In the records below, find the line with "Definition compile_collection_path (scope" and the line with "DocumentId bucket [] [] key [] None false."; return exactly those lines and every line between them.

━━━━━━━━

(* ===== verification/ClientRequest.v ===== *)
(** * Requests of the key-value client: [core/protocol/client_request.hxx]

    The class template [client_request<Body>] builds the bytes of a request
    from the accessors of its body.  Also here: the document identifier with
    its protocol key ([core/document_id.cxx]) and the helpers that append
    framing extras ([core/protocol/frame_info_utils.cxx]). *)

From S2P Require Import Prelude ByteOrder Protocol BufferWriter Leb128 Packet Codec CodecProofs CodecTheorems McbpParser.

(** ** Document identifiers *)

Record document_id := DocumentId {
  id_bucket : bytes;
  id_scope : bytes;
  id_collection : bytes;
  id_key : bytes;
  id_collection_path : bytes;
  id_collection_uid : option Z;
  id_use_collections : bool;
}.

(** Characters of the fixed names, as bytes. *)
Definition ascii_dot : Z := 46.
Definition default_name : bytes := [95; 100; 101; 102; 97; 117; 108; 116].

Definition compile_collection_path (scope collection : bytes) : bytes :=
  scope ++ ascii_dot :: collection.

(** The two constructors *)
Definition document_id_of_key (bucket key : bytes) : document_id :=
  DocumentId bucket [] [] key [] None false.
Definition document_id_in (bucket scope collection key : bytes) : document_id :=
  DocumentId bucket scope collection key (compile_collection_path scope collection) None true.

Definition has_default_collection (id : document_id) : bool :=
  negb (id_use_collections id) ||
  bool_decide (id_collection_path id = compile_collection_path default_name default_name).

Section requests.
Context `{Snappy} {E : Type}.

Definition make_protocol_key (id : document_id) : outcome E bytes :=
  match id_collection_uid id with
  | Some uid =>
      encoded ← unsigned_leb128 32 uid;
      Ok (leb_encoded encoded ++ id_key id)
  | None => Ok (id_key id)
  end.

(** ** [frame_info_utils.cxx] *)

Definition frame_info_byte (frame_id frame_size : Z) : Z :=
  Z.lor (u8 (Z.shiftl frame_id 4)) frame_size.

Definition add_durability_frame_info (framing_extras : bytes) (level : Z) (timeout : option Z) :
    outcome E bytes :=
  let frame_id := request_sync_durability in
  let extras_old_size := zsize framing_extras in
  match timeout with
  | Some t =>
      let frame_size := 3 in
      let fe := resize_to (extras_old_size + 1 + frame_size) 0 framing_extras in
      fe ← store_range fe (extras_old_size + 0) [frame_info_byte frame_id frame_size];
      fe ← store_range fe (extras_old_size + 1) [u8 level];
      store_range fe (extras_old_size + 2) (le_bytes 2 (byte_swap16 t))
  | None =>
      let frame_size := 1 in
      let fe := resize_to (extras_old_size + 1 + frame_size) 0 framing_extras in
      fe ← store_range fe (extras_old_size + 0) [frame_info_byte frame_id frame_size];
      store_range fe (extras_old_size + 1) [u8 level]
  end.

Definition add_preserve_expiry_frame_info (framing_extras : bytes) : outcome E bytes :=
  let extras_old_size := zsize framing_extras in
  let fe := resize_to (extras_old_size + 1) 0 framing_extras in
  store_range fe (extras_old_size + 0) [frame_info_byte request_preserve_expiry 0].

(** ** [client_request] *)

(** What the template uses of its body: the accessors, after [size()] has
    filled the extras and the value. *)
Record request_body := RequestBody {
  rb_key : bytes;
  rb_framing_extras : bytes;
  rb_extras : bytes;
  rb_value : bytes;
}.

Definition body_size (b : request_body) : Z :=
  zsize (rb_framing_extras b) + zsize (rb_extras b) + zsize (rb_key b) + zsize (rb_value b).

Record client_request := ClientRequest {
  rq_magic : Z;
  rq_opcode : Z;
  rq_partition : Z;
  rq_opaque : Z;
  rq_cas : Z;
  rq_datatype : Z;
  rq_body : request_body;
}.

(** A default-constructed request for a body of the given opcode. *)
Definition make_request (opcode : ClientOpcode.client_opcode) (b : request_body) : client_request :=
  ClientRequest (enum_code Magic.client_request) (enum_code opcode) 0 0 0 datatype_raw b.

━━━━━━━━

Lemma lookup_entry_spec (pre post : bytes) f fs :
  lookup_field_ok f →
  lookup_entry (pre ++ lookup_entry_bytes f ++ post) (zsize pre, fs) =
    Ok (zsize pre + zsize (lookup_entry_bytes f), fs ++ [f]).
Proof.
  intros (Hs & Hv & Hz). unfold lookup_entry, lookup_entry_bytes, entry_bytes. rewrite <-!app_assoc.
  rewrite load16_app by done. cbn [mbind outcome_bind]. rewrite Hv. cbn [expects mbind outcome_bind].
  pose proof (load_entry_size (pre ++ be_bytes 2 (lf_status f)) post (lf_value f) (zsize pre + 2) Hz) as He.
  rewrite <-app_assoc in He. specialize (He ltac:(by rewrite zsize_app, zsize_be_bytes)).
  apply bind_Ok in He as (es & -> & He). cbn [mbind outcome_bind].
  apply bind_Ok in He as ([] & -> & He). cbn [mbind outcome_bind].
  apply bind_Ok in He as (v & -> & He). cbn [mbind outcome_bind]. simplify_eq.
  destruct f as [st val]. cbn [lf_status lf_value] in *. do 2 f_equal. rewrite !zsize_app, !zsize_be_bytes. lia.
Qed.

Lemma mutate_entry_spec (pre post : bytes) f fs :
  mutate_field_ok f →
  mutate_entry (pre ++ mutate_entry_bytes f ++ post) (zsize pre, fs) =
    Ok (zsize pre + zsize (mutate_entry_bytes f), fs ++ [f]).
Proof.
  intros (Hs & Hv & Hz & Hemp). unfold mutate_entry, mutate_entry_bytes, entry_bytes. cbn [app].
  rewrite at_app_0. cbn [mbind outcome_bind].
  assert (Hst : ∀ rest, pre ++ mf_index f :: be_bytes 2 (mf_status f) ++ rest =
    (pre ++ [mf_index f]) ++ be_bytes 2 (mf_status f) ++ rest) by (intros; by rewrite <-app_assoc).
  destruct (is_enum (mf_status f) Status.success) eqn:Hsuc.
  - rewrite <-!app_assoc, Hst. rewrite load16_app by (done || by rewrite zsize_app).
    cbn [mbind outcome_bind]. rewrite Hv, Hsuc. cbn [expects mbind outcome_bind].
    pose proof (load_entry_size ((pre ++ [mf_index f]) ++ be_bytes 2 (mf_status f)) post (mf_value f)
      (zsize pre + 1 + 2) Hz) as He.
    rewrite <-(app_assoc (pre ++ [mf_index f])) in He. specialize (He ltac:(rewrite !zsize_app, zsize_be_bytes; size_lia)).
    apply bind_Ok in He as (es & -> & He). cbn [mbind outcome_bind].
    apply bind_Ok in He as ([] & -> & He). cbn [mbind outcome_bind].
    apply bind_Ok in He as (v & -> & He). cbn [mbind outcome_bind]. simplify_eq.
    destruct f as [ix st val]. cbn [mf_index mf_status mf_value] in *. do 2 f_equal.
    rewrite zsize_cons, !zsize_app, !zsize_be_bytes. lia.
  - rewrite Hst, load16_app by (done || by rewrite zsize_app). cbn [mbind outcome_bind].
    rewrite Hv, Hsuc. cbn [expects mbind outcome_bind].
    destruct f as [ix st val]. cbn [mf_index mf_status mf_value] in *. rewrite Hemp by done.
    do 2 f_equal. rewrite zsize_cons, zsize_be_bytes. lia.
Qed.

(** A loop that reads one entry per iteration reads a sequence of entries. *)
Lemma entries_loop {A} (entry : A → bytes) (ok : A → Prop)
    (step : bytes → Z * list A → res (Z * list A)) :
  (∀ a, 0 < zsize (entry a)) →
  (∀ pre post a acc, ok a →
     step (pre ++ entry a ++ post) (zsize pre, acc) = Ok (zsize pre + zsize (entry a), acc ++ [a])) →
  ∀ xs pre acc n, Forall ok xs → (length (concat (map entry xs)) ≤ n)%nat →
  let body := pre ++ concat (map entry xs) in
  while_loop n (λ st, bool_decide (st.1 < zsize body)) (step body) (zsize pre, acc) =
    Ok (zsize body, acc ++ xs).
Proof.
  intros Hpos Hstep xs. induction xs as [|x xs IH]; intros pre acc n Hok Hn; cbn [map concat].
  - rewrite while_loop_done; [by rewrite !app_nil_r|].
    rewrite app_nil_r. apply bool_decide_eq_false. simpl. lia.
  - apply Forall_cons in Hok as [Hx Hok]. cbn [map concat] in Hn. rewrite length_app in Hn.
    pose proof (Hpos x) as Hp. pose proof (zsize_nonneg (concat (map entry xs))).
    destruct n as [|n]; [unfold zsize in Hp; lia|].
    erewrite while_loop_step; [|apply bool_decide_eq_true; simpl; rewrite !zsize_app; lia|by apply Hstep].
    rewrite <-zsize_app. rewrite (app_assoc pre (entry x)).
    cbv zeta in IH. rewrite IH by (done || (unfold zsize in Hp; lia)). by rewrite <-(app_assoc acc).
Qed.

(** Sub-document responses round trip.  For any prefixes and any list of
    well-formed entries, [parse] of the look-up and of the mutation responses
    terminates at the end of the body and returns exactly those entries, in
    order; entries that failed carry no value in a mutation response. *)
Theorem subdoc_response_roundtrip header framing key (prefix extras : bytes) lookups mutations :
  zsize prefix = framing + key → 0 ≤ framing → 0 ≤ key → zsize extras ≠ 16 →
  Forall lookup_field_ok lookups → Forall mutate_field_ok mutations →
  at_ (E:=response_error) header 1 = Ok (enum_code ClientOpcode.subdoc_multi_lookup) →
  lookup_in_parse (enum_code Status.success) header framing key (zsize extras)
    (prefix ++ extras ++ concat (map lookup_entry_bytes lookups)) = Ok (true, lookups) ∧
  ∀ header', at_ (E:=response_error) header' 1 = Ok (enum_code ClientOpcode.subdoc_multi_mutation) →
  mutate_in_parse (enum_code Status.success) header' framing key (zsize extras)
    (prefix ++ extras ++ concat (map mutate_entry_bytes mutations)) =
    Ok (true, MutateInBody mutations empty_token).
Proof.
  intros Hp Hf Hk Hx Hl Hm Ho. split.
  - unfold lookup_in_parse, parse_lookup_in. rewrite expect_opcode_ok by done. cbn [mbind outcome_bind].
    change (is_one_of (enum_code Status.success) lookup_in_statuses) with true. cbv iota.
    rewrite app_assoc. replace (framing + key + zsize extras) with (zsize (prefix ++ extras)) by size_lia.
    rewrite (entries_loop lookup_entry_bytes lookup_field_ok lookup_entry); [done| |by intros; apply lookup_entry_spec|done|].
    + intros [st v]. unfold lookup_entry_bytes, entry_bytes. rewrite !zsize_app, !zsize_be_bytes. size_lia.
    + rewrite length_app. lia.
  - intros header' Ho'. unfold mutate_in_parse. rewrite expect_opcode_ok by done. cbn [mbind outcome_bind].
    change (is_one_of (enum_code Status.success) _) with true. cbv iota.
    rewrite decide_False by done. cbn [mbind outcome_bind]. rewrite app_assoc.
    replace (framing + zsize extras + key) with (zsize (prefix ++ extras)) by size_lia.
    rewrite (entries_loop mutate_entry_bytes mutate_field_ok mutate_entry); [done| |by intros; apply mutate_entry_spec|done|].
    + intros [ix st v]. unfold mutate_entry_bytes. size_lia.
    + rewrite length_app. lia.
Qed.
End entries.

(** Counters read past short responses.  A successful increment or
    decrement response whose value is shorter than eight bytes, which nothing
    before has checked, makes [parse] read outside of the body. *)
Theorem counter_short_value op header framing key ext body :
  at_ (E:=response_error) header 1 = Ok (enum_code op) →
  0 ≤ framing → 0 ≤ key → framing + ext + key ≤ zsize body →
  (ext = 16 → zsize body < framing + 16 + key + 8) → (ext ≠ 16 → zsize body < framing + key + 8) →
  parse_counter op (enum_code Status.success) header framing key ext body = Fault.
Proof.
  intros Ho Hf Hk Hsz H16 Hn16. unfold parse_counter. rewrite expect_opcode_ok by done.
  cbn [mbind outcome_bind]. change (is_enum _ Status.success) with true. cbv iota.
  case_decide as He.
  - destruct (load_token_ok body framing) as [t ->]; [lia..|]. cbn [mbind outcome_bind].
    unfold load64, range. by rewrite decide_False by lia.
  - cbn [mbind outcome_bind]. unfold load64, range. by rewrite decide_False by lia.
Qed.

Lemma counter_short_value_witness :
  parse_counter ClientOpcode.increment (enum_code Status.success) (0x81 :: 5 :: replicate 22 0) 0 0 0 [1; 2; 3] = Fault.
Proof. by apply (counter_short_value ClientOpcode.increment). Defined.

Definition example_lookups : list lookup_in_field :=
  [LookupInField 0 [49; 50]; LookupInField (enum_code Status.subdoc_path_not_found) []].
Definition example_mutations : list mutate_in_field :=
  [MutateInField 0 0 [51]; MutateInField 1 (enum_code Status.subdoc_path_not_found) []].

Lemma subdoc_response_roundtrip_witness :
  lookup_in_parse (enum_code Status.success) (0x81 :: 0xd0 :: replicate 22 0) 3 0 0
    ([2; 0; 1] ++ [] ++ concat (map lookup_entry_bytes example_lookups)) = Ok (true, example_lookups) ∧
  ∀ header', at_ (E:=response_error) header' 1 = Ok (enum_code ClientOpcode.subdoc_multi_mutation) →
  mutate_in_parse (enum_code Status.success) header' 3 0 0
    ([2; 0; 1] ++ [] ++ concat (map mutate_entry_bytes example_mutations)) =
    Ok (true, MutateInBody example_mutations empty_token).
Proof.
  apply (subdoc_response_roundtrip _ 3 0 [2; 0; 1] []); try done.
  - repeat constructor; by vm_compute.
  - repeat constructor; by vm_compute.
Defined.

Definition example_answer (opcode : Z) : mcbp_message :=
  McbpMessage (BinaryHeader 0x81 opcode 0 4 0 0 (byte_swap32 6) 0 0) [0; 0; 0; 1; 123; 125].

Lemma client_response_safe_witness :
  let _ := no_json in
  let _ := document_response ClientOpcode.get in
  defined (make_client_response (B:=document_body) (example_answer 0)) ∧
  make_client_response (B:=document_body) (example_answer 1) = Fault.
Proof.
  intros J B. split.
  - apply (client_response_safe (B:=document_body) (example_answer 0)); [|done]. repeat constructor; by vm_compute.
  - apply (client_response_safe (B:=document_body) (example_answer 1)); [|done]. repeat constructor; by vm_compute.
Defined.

━━━━━━━━

### [EXPECTED OUTPUT]
Definition compile_collection_path (scope collection : bytes) : bytes :=
  scope ++ ascii_dot :: collection.

(** The two constructors *)
Definition document_id_of_key (bucket key : bytes) : document_id :=
  DocumentId bucket [] [] key [] None false.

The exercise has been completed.